We’ve got Higgs, let’s find the dark matter now!

Thursday, July 5th, 2012 by Roberto Saracco

Yesterday was a great day for physics with the seminar at CERN announcing the identification of the Higgs boson at 5 Sigma (a very very high statistical certainty). At the same time, as I watched the seminar, scientists were saying that this is just the beginning. The Standard Model explains the part of the Universe we see, that is about 4% of what is out there (and in here!) since that very Standard Model is claiming for much more mass, so invisible to be called “darK”.

Dark matter detector

It is therefore most appropriate that other scientists are proposing to develop a sensor to precise to be able to detect the dark matter. The approach is similar to the famous Michelson Morley experiment that, by failing to find the ether, opened up a neck chapter in physics with the Einstein insight on the structure of space time.

To detect what has been undetectable so far you need a sensors that is way more sensitive that anything we ever had. And scientists from the University of Michigan in Ann Arbor and from Harvard in Cambridge are doing just that.

By bridging physics and genetics they are developing a thin foil of gold, as shown in the picture, to which they attach millions of DNA strands. The idea is that as the Earth rotate during the day on its axes and during the year around the sun it intercepts dark matter and some of it should push an atom of gold out of the sheet.

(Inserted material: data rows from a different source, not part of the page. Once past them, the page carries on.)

(** A run never counts, inserts or emails more than once per candidate:
    remindersSent, the number of inserts and the number of email POSTs
    are each at most the number of candidates. *)
Theorem run_handles_each_candidate_at_most_once :
  forall (env : Env) (method : string) (tables : Database),
    String.eqb method "OPTIONS" = false ->
    appointments_fault env = None ->
    let r := invoke env method tables in
    let n := List.length (due_pairs env (candidates env tables)) in
    fst r = success_response n
    /\ (n <= List.length (candidates env tables))%nat
    /\ List.length (filter is_insert (calls (snd r))) = n
    /\ (List.length (filter is_post (calls (snd r))) <= n)%nat
    /\ (List.length (notifications (db (snd r)))
        <= List.length (notifications tables) + n)%nat.
Proof.
  intros env method tables Hm Hf r n.
  destruct (invoke_success env method tables Hm Hf) as (R & D & C).
  fold r in R, D, C. subst n.
  set (ps := due_pairs env (candidates env tables)) in *.
  split; [exact R|].
  split; [apply due_pairs_length|].
  rewrite C, D. cbn [filter is_insert is_post notifications push_rows].
  rewrite inserts_of_run, posts_of_run, length_map, length_app.
  split; [reflexivity|]. split.
  - clear. induction ps as [|p ps IH]; [simpl; lia|].
    cbn [flat_map]. rewrite length_app. unfold post_for at 1.
    destruct (patientEmail_for tables p); cbn [List.length]; lia.
  - pose proof (rows_created_length env tables ps). lia.
Qed.

Lemma run_handles_each_candidate_at_most_once_witness :
  String.eqb "POST" "OPTIONS" = false
  /\ appointments_fault env_1330 = None
  /\ (List.length (due_pairs env_1330 (candidates env_1330 clinic))
      <= List.length (candidates env_1330 clinic))%nat.
Proof.
  split; [reflexivity|]. split; [reflexivity|].
  pose proof (run_handles_each_candidate_at_most_once env_1330 "POST" clinic
                eq_refl eq_refl) as W.
  destruct W as (_ & W & _). exact W.
Defined.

This atom becomes a bullet that cross the forest of DNA strands attached to the foil and cuts a few of them. The cutter strands are collected in a lower tray and once a hour they are collected and cloned billions of times through bio genetic engineering. This provides sufficient material to be analyzed and by looking at the percentage of different strands the physicists should be able to work out the path of the bullet.

By collecting millions of these paths they bet to be able to detect the dark matter. Indeed, this sensor will have a sensitivity that is billions of times greater than the best sensor we have today….

Will this experiment eventually find the dark matter or will it become a replica of the Michelson and Morley one enabling a future Einstein to explain that no dark matter was found because there is no dark matter? I just hope to be around to see this question answered.